Ltac benched_leaf :=
  first [ apply benched_in_vm | apply benched_modify; by intros []
        | apply benched_upd; right; first [left; by intros [] | right; left; by intros [] | right; right; by intros []] ].
Ltac keeps_benched := keeps_with benched_leaf.

Lemma benched_ctrl_c p : keeps (stays_benched p) handle_ctrl_c.
Proof. unfold handle_ctrl_c, ctrl_c_body, wake_parent. keeps_benched. Qed.

Lemma benched_wake_body p q x : keeps (stays_benched p) (wake_body q x).
Proof.
  intros s a s' E. unfold wake_body in E. minv E as t s1 E1. unfold deref in E1.
  destruct (tasks s !! q) as [t'|] eqn:Ht; [|done]. injection E1 as -> ->. minv E as now s2 E2. injection E2 as <- <-.
  minv E as u s3 E3. injection E as <- <-. destruct (wake_due (ticks s1) t) eqn:Ed; [|by injection E3 as <- <-].
  intros (Hc & tp & Htp & Hst). destruct (decide (q = p)) as [->|Hq].
  - rewrite Ht in Htp. injection Htp as ->. unfold wake_due, is_state in Ed.
    destruct Hst as [Hst|Hst]; rewrite Hst in Ed; simpl in Ed; done.
  - eapply (benched_upd p q woken); [by left|exact E3|]. split; [done|by exists tp].
Qed.
#[export] Hint Resolve benched_ctrl_c benched_wake_body benched_in_vm : keeps.

Lemma benched_wake_sleepers p : keeps (stays_benched p) wake_sleepers.
Proof. unfold wake_sleepers. keeps_benched. Qed.
Lemma benched_finish p c : keeps (stays_benched p) (finish_switch c).
Proof. unfold finish_switch. keeps_benched. Qed.
#[export] Hint Resolve benched_wake_sleepers benched_finish : keeps.

Lemma pick_same c fuel n s r s' : pick c fuel n s = Some (r, s') -> s' = s.
Proof.
  revert n. induction fuel as [|fuel IH]; intros n E; [done|]. cbn [pick] in E. minv E as t s1 E1.
  unfold deref in E1. destruct (tasks s !! n); [|done]. injection E1 as <- <-.
  destruct (is_state _ _); [by injection E as _ <-|]. destruct (n =? c); [by injection E as _ <-|by apply IH in E].
Qed.

Lemma benched_switch_from p c : keeps (stays_benched p) (switch_from c).
Proof.
  intros s a s' E Hp. pose proof Hp as (Hc & tp & Htp & Hst). unfold switch_from in E.
  minv E as ct s1 E1. unfold deref in E1. destruct (tasks s !! c) as [ct'|] eqn:Hct; [|done]. injection E1 as -> ->.
  minv E as fuel s2 E2. injection E2 as <- <-. minv E as next s3 E3. apply pick_same in E3 as ->.
  minv E as nt s4 E4. unfold deref in E4. destruct (tasks s1 !! next) as [nt'|] eqn:Hnt; [|done]. injection E4 as -> ->.
  minv E as u s5 E5. apply (benched_finish p c) in E. apply E. destruct (is_state TASK_READY nt) eqn:Hr.
  - minv E5 as u' s6 E6. injection E5 as _ <-.
    assert (Hnp : next <> p).
    { intros ->. rewrite Hnt in Htp. injection Htp as ->. unfold is_state in Hr.
      destruct Hst as [Hst|Hst]; rewrite Hst in Hr; done. }
    apply (benched_upd p next dispatched) in E6; [|by left]. destruct (E6 Hp) as (_ & Hrest). by split.
  - revert Hp. eapply (keeps_when (stays_benched p)); [|exact E5]. apply benched_upd. auto.
Qed.

#[export] Hint Resolve benched_switch_from : keeps.

Lemma benched_locked p rsp s r s' : schedule_locked rsp s = Some (r, s') -> benched p s -> benched p s'.
Proof.
  intros E Hp. pose proof Hp as [Hc _]. unfold schedule_locked in E. minv E as curr s2 E2. injection E2 as <- <-.
  refine ((_ : keeps (stays_benched p) _) s _ _ E Hp).
  keeps_with (first [apply benched_upd; left; exact Hc | benched_leaf]).
Qed.

Lemma benched_schedule p rsp s r s' : schedule rsp s = Resume r s' -> benched p s -> benched p s'.
Proof.
  unfold schedule. destruct (current_task s =? 0); [by intros [= _ <-]|].
  destruct (tasks s !! current_task s) as [c|] eqn:Hcur; [|done]. destruct (_ && _)%bool; [by intros [= _ <-]|].
  destruct (stack_check _ _ _); [done|]. destruct (schedule_locked rsp s) as [[r' s1]|] eqn:E; [|done].
  intros [= _ <-]. by eapply benched_locked.
Qed.

(** Timer interrupts and calls of the scheduler, in any order. *)
Inductive sched_step : sched -> sched -> Prop :=
| step_tick rsp s r s' : irq0_handler rsp s = Some (r, s') -> sched_step s s'
| step_schedule rsp s r s' : schedule rsp s = Resume r s' -> sched_step s s'.

Lemma benched_steps p s s' : rtc sched_step s s' -> benched p s -> benched p s'.
Proof.
  induction 1 as [|s s1 s' Hs _ IH]; [done|]. intros Hp. apply IH. destruct Hs as [rsp s r s1 E|rsp s r s1 E].
  - injection E as _ <-. exact Hp.
  - by eapply benched_schedule.
Qed.

(** [sys_exit_process] wakes the parent by setting its state to
    TASK_RUNNING, but the scheduler only ever chooses READY tasks and returns
    only the task on the CPU from RUNNING to READY.  So a parent that was waiting
    for the task that exits is never given the CPU again, whatever number of
    timer interrupts and calls of the scheduler follow. *)
Theorem exit_strands_parent s ct status s1 s2 :
  tasks s !! current_task s = Some ct -> t_parent ct <> 0 -> t_parent ct <> current_task s ->
  sys_exit_process status s = Some (tt, s1) -> rtc sched_step s1 s2 ->
  current_task s2 <> t_parent ct /\ t_state <$> tasks s2 !! t_parent ct <> Some TASK_READY.
Proof.
  intros Hct Hp0 Hpc E Hs. assert (Hb : benched (t_parent ct) s1).
  { unfold sys_exit_process in E. minv E as c s3 E3. injection E3 as <- <-. minv E as t s4 E4. unfold deref in E4.
    rewrite Hct in E4. injection E4 as <- <-.
    minv E as u5 s5 E5. minv E as fg s6 E6. injection E6 as <- <-. minv E as u7 s7 E7. minv E as u8 s8 E8.
    assert (H5 : current_task s5 = current_task s).
    { destruct (negb (t_gui ct =? 0)); [|by injection E5 as _ <-]. minv E5 as u9 s9 E9. unfold in_vm in E9. cbn in E9.
      injection E9 as _ <-. unfold upd in E5. destruct (_ !! _); [|done]. by injection E5 as _ <-. }
    assert (H7 : current_task s7 = current_task s) by (unfold mwhen in E7; destruct (t_id ct =? _); inversion E7; subst; exact H5).
    assert (H8 : current_task s8 = current_task s) by (unfold upd in E8; destruct (tasks s7 !! _); [|done]; inversion E8; subst; exact H7).
    unfold wake_parent in E. rewrite (proj2 (Z.eqb_neq _ 0) Hp0) in E. cbn [negb mwhen] in E. unfold upd in E.
    destruct (tasks s8 !! t_parent ct) as [pt|]; [|done]. injection E as <-. split; [cbn; congruence|].
    eexists. cbn [tasks set_tasks]. rewrite lookup_insert_eq. split; [done|]. by left. }
  destruct (benched_steps _ _ _ Hs Hb) as (Hc & t & -> & Hst). split; [done|]. simpl. destruct Hst as [-> | ->]; done.
Qed.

▬▬▬▬▬▬▬▬▬▬

Take the data above and reproduce it exactly.

→ **ANSWER SPACE**
Ltac benched_leaf :=
  first [ apply benched_in_vm | apply benched_modify; by intros []
        | apply benched_upd; right; first [left; by intros [] | right; left; by intros [] | right; right; by intros []] ].
Ltac keeps_benched := keeps_with benched_leaf.

Lemma benched_ctrl_c p : keeps (stays_benched p) handle_ctrl_c.
Proof. unfold handle_ctrl_c, ctrl_c_body, wake_parent. keeps_benched. Qed.

Lemma benched_wake_body p q x : keeps (stays_benched p) (wake_body q x).
Proof.
  intros s a s' E. unfold wake_body in E. minv E as t s1 E1. unfold deref in E1.
  destruct (tasks s !! q) as [t'|] eqn:Ht; [|done]. injection E1 as -> ->. minv E as now s2 E2. injection E2 as <- <-.
  minv E as u s3 E3. injection E as <- <-. destruct (wake_due (ticks s1) t) eqn:Ed; [|by injection E3 as <- <-].
  intros (Hc & tp & Htp & Hst). destruct (decide (q = p)) as [->|Hq].
  - rewrite Ht in Htp. injection Htp as ->. unfold wake_due, is_state in Ed.
    destruct Hst as [Hst|Hst]; rewrite Hst in Ed; simpl in Ed; done.
  - eapply (benched_upd p q woken); [by left|exact E3|]. split; [done|by exists tp].
Qed.
#[export] Hint Resolve benched_ctrl_c benched_wake_body benched_in_vm : keeps.

Lemma benched_wake_sleepers p : keeps (stays_benched p) wake_sleepers.
Proof. unfold wake_sleepers. keeps_benched. Qed.
Lemma benched_finish p c : keeps (stays_benched p) (finish_switch c).
Proof. unfold finish_switch. keeps_benched. Qed.
#[export] Hint Resolve benched_wake_sleepers benched_finish : keeps.

Lemma pick_same c fuel n s r s' : pick c fuel n s = Some (r, s') -> s' = s.
Proof.
  revert n. induction fuel as [|fuel IH]; intros n E; [done|]. cbn [pick] in E. minv E as t s1 E1.
  unfold deref in E1. destruct (tasks s !! n); [|done]. injection E1 as <- <-.
  destruct (is_state _ _); [by injection E as _ <-|]. destruct (n =? c); [by injection E as _ <-|by apply IH in E].
Qed.

Lemma benched_switch_from p c : keeps (stays_benched p) (switch_from c).
Proof.
  intros s a s' E Hp. pose proof Hp as (Hc & tp & Htp & Hst). unfold switch_from in E.
  minv E as ct s1 E1. unfold deref in E1. destruct (tasks s !! c) as [ct'|] eqn:Hct; [|done]. injection E1 as -> ->.
  minv E as fuel s2 E2. injection E2 as <- <-. minv E as next s3 E3. apply pick_same in E3 as ->.
  minv E as nt s4 E4. unfold deref in E4. destruct (tasks s1 !! next) as [nt'|] eqn:Hnt; [|done]. injection E4 as -> ->.
  minv E as u s5 E5. apply (benched_finish p c) in E. apply E. destruct (is_state TASK_READY nt) eqn:Hr.
  - minv E5 as u' s6 E6. injection E5 as _ <-.
    assert (Hnp : next <> p).
    { intros ->. rewrite Hnt in Htp. injection Htp as ->. unfold is_state in Hr.
      destruct Hst as [Hst|Hst]; rewrite Hst in Hr; done. }
    apply (benched_upd p next dispatched) in E6; [|by left]. destruct (E6 Hp) as (_ & Hrest). by split.
  - revert Hp. eapply (keeps_when (stays_benched p)); [|exact E5]. apply benched_upd. auto.
Qed.

#[export] Hint Resolve benched_switch_from : keeps.

Lemma benched_locked p rsp s r s' : schedule_locked rsp s = Some (r, s') -> benched p s -> benched p s'.
Proof.
  intros E Hp. pose proof Hp as [Hc _]. unfold schedule_locked in E. minv E as curr s2 E2. injection E2 as <- <-.
  refine ((_ : keeps (stays_benched p) _) s _ _ E Hp).
  keeps_with (first [apply benched_upd; left; exact Hc | benched_leaf]).
Qed.

Lemma benched_schedule p rsp s r s' : schedule rsp s = Resume r s' -> benched p s -> benched p s'.
Proof.
  unfold schedule. destruct (current_task s =? 0); [by intros [= _ <-]|].
  destruct (tasks s !! current_task s) as [c|] eqn:Hcur; [|done]. destruct (_ && _)%bool; [by intros [= _ <-]|].
  destruct (stack_check _ _ _); [done|]. destruct (schedule_locked rsp s) as [[r' s1]|] eqn:E; [|done].
  intros [= _ <-]. by eapply benched_locked.
Qed.

(** Timer interrupts and calls of the scheduler, in any order. *)
Inductive sched_step : sched -> sched -> Prop :=
| step_tick rsp s r s' : irq0_handler rsp s = Some (r, s') -> sched_step s s'
| step_schedule rsp s r s' : schedule rsp s = Resume r s' -> sched_step s s'.

Lemma benched_steps p s s' : rtc sched_step s s' -> benched p s -> benched p s'.
Proof.
  induction 1 as [|s s1 s' Hs _ IH]; [done|]. intros Hp. apply IH. destruct Hs as [rsp s r s1 E|rsp s r s1 E].
  - injection E as _ <-. exact Hp.
  - by eapply benched_schedule.
Qed.

(** [sys_exit_process] wakes the parent by setting its state to
    TASK_RUNNING, but the scheduler only ever chooses READY tasks and returns
    only the task on the CPU from RUNNING to READY.  So a parent that was waiting
    for the task that exits is never given the CPU again, whatever number of
    timer interrupts and calls of the scheduler follow. *)
Theorem exit_strands_parent s ct status s1 s2 :
  tasks s !! current_task s = Some ct -> t_parent ct <> 0 -> t_parent ct <> current_task s ->
  sys_exit_process status s = Some (tt, s1) -> rtc sched_step s1 s2 ->
  current_task s2 <> t_parent ct /\ t_state <$> tasks s2 !! t_parent ct <> Some TASK_READY.
Proof.
  intros Hct Hp0 Hpc E Hs. assert (Hb : benched (t_parent ct) s1).
  { unfold sys_exit_process in E. minv E as c s3 E3. injection E3 as <- <-. minv E as t s4 E4. unfold deref in E4.
    rewrite Hct in E4. injection E4 as <- <-.
    minv E as u5 s5 E5. minv E as fg s6 E6. injection E6 as <- <-. minv E as u7 s7 E7. minv E as u8 s8 E8.
    assert (H5 : current_task s5 = current_task s).
    { destruct (negb (t_gui ct =? 0)); [|by injection E5 as _ <-]. minv E5 as u9 s9 E9. unfold in_vm in E9. cbn in E9.
      injection E9 as _ <-. unfold upd in E5. destruct (_ !! _); [|done]. by injection E5 as _ <-. }
    assert (H7 : current_task s7 = current_task s) by (unfold mwhen in E7; destruct (t_id ct =? _); inversion E7; subst; exact H5).
    assert (H8 : current_task s8 = current_task s) by (unfold upd in E8; destruct (tasks s7 !! _); [|done]; inversion E8; subst; exact H7).
    unfold wake_parent in E. rewrite (proj2 (Z.eqb_neq _ 0) Hp0) in E. cbn [negb mwhen] in E. unfold upd in E.
    destruct (tasks s8 !! t_parent ct) as [pt|]; [|done]. injection E as <-. split; [cbn; congruence|].
    eexists. cbn [tasks set_tasks]. rewrite lookup_insert_eq. split; [done|]. by left. }
  destruct (benched_steps _ _ _ Hs Hb) as (Hc & t & -> & Hst). split; [done|]. simpl. destruct Hst as [-> | ->]; done.
Qed.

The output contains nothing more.